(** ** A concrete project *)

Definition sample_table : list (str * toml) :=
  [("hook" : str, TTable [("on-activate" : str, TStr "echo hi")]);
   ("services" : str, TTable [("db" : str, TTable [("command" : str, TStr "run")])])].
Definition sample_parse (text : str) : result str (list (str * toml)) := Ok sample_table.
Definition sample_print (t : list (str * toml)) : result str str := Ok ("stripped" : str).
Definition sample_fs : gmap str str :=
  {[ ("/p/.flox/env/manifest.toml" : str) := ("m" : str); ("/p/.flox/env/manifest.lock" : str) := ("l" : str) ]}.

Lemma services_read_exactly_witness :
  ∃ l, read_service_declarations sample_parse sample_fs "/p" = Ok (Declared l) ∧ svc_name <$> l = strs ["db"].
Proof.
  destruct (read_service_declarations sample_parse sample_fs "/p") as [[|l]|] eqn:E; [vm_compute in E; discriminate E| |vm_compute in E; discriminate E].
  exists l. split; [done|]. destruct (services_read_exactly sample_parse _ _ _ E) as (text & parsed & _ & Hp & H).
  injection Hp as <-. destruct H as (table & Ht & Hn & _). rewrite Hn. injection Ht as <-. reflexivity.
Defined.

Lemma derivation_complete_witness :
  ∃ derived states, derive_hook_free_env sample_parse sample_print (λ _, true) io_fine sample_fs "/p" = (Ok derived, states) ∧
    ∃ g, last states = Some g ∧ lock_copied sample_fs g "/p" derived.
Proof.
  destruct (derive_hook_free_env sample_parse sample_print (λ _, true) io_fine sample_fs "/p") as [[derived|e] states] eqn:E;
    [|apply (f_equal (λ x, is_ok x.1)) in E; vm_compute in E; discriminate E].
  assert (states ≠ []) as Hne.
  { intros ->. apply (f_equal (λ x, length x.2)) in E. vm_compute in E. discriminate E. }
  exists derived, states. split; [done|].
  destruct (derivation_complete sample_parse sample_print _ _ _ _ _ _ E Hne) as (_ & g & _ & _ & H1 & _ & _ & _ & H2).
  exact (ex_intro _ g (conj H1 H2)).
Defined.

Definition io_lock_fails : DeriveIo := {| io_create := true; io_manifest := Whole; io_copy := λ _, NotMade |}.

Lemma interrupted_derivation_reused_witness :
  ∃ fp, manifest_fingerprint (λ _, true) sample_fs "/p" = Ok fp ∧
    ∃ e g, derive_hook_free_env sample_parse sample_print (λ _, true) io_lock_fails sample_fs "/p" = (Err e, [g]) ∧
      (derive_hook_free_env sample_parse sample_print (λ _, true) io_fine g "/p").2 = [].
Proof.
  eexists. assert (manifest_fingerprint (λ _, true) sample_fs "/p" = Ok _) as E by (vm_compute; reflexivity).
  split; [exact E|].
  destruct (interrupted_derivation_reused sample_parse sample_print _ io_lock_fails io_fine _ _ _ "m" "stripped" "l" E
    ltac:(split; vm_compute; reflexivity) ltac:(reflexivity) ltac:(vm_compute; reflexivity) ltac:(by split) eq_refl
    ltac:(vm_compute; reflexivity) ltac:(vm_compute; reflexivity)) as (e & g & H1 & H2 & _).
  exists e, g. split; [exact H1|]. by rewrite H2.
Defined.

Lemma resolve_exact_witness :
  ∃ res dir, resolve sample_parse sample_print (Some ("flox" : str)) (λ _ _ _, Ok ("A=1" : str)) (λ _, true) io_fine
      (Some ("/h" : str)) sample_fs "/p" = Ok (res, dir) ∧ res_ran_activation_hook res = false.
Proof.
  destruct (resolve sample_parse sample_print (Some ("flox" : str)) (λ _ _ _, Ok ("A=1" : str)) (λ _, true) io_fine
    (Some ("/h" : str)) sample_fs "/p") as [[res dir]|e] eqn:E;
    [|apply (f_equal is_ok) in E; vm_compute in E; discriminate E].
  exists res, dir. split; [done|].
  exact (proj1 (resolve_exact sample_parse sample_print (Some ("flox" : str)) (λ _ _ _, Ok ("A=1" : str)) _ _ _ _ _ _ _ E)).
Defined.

ASSIGNMENT:
Output all records exactly, with nothing added or dropped.

RESULT:
(** ** A concrete project *)

Definition sample_table : list (str * toml) :=
  [("hook" : str, TTable [("on-activate" : str, TStr "echo hi")]);
   ("services" : str, TTable [("db" : str, TTable [("command" : str, TStr "run")])])].
Definition sample_parse (text : str) : result str (list (str * toml)) := Ok sample_table.
Definition sample_print (t : list (str * toml)) : result str str := Ok ("stripped" : str).
Definition sample_fs : gmap str str :=
  {[ ("/p/.flox/env/manifest.toml" : str) := ("m" : str); ("/p/.flox/env/manifest.lock" : str) := ("l" : str) ]}.

Lemma services_read_exactly_witness :
  ∃ l, read_service_declarations sample_parse sample_fs "/p" = Ok (Declared l) ∧ svc_name <$> l = strs ["db"].
Proof.
  destruct (read_service_declarations sample_parse sample_fs "/p") as [[|l]|] eqn:E; [vm_compute in E; discriminate E| |vm_compute in E; discriminate E].
  exists l. split; [done|]. destruct (services_read_exactly sample_parse _ _ _ E) as (text & parsed & _ & Hp & H).
  injection Hp as <-. destruct H as (table & Ht & Hn & _). rewrite Hn. injection Ht as <-. reflexivity.
Defined.

Lemma derivation_complete_witness :
  ∃ derived states, derive_hook_free_env sample_parse sample_print (λ _, true) io_fine sample_fs "/p" = (Ok derived, states) ∧
    ∃ g, last states = Some g ∧ lock_copied sample_fs g "/p" derived.
Proof.
  destruct (derive_hook_free_env sample_parse sample_print (λ _, true) io_fine sample_fs "/p") as [[derived|e] states] eqn:E;
    [|apply (f_equal (λ x, is_ok x.1)) in E; vm_compute in E; discriminate E].
  assert (states ≠ []) as Hne.
  { intros ->. apply (f_equal (λ x, length x.2)) in E. vm_compute in E. discriminate E. }
  exists derived, states. split; [done|].
  destruct (derivation_complete sample_parse sample_print _ _ _ _ _ _ E Hne) as (_ & g & _ & _ & H1 & _ & _ & _ & H2).
  exact (ex_intro _ g (conj H1 H2)).
Defined.

Definition io_lock_fails : DeriveIo := {| io_create := true; io_manifest := Whole; io_copy := λ _, NotMade |}.

Lemma interrupted_derivation_reused_witness :
  ∃ fp, manifest_fingerprint (λ _, true) sample_fs "/p" = Ok fp ∧
    ∃ e g, derive_hook_free_env sample_parse sample_print (λ _, true) io_lock_fails sample_fs "/p" = (Err e, [g]) ∧
      (derive_hook_free_env sample_parse sample_print (λ _, true) io_fine g "/p").2 = [].
Proof.
  eexists. assert (manifest_fingerprint (λ _, true) sample_fs "/p" = Ok _) as E by (vm_compute; reflexivity).
  split; [exact E|].
  destruct (interrupted_derivation_reused sample_parse sample_print _ io_lock_fails io_fine _ _ _ "m" "stripped" "l" E
    ltac:(split; vm_compute; reflexivity) ltac:(reflexivity) ltac:(vm_compute; reflexivity) ltac:(by split) eq_refl
    ltac:(vm_compute; reflexivity) ltac:(vm_compute; reflexivity)) as (e & g & H1 & H2 & _).
  exists e, g. split; [exact H1|]. by rewrite H2.
Defined.

Lemma resolve_exact_witness :
  ∃ res dir, resolve sample_parse sample_print (Some ("flox" : str)) (λ _ _ _, Ok ("A=1" : str)) (λ _, true) io_fine
      (Some ("/h" : str)) sample_fs "/p" = Ok (res, dir) ∧ res_ran_activation_hook res = false.
Proof.
  destruct (resolve sample_parse sample_print (Some ("flox" : str)) (λ _ _ _, Ok ("A=1" : str)) (λ _, true) io_fine
    (Some ("/h" : str)) sample_fs "/p") as [[res dir]|e] eqn:E;
    [|apply (f_equal is_ok) in E; vm_compute in E; discriminate E].
  exists res, dir. split; [done|].
  exact (proj1 (resolve_exact sample_parse sample_print (Some ("flox" : str)) (λ _ _ _, Ok ("A=1" : str)) _ _ _ _ _ _ _ E)).
Defined.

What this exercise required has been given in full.